(Stored items)
• • •
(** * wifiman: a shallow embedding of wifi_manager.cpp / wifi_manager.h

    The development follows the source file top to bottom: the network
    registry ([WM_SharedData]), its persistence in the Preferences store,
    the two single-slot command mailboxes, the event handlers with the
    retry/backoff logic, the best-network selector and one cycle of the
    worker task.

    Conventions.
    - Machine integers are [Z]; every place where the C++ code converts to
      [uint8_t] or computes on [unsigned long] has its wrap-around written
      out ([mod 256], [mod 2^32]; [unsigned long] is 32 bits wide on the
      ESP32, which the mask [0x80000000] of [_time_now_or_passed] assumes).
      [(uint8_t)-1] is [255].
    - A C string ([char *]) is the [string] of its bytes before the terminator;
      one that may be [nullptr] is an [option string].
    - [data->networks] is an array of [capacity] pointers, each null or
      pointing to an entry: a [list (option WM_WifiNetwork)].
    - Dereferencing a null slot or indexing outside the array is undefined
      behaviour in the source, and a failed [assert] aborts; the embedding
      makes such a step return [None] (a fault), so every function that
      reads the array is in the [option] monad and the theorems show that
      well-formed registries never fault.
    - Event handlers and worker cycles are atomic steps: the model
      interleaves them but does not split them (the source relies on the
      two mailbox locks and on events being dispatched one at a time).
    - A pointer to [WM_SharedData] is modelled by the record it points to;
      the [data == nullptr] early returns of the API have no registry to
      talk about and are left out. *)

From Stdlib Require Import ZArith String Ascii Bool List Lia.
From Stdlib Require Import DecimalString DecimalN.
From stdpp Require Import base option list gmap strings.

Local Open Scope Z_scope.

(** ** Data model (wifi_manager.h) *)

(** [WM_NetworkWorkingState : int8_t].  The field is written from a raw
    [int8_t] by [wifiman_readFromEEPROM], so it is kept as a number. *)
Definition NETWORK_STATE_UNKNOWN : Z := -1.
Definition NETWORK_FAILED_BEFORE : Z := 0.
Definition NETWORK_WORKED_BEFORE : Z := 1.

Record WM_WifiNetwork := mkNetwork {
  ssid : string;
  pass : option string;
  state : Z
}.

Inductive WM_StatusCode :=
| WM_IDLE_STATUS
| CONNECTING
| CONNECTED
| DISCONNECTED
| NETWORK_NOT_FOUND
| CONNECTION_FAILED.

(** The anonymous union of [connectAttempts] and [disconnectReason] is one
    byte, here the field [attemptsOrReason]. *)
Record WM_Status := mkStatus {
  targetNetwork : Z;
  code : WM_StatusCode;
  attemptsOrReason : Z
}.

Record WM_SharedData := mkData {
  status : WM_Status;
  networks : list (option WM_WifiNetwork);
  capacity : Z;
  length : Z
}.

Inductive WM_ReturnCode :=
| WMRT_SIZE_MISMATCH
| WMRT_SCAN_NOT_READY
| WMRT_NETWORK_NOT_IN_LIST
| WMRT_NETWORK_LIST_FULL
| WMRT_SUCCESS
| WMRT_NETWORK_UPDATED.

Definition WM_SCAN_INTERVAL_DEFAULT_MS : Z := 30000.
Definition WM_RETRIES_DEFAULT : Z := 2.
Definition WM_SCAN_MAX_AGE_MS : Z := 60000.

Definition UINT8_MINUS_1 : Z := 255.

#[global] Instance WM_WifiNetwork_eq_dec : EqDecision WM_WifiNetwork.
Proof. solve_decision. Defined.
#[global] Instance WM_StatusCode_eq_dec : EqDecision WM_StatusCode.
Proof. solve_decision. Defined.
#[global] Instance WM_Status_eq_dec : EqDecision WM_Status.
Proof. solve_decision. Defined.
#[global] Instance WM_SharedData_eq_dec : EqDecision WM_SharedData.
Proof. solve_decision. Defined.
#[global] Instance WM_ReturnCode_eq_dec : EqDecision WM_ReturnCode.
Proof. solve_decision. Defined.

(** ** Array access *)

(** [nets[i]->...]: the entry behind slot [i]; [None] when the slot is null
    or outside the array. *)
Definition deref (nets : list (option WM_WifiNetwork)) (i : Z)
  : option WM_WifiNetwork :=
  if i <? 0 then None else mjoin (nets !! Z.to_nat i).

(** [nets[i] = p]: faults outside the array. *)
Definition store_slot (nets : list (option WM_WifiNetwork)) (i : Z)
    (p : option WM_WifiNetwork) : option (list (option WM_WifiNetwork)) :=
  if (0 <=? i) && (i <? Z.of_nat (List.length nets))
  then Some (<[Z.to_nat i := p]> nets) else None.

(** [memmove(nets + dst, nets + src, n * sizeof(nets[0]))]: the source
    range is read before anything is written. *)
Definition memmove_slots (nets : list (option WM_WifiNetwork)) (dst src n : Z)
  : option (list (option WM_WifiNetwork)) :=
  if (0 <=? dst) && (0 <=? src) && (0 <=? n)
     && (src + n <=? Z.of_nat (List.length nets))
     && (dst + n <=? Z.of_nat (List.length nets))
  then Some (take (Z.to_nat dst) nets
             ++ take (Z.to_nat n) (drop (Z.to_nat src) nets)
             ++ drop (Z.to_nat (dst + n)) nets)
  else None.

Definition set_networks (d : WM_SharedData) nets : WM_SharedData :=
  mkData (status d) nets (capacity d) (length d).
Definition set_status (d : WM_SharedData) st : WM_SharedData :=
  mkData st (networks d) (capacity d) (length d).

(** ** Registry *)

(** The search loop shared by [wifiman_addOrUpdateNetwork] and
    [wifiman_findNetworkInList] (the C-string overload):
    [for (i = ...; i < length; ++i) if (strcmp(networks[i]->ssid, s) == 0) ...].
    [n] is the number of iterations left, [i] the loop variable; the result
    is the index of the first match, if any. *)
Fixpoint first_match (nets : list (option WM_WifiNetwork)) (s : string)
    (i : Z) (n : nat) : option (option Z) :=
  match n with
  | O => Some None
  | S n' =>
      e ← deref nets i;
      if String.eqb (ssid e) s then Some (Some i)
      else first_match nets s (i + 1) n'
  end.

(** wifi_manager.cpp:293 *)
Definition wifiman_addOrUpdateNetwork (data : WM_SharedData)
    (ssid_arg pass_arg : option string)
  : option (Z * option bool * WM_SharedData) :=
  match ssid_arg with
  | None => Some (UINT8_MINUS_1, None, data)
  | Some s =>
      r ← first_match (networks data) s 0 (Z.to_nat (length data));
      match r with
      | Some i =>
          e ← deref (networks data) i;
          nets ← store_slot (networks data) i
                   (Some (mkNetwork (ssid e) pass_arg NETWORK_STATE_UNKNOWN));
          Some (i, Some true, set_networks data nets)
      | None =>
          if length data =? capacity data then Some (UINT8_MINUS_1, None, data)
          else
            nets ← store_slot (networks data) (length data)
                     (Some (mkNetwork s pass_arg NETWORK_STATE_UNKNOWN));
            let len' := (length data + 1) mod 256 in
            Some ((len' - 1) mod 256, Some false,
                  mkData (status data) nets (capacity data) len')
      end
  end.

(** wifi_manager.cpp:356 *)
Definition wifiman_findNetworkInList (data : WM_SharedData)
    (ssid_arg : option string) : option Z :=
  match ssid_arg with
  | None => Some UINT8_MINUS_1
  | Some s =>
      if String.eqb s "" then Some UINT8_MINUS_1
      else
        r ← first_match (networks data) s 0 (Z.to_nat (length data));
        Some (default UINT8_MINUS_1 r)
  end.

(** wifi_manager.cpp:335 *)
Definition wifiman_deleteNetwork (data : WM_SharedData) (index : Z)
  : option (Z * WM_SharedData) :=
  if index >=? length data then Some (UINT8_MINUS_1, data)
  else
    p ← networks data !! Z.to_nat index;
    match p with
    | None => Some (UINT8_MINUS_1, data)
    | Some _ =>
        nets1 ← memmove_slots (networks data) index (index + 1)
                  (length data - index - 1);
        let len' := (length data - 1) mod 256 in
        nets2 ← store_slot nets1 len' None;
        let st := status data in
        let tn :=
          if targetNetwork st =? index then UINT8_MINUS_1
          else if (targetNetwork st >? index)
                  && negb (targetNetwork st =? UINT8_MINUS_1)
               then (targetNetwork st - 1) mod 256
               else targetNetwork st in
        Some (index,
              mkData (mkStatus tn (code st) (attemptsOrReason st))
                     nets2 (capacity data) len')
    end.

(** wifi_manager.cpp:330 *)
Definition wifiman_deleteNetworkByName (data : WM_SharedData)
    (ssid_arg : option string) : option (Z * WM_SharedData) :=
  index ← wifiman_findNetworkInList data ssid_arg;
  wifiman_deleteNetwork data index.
• • •
## Your goal
Taking the entries above, write out exactly each line from the one holding "if i <? 0 then" to the one holding "(** [memmove(nets +", both included, and stop there.

## Result of the exercise
  if i <? 0 then None else mjoin (nets !! Z.to_nat i).

(** [nets[i] = p]: faults outside the array. *)
Definition store_slot (nets : list (option WM_WifiNetwork)) (i : Z)
    (p : option WM_WifiNetwork) : option (list (option WM_WifiNetwork)) :=
  if (0 <=? i) && (i <? Z.of_nat (List.length nets))
  then Some (<[Z.to_nat i := p]> nets) else None.

(** [memmove(nets + dst, nets + src, n * sizeof(nets[0]))]: the source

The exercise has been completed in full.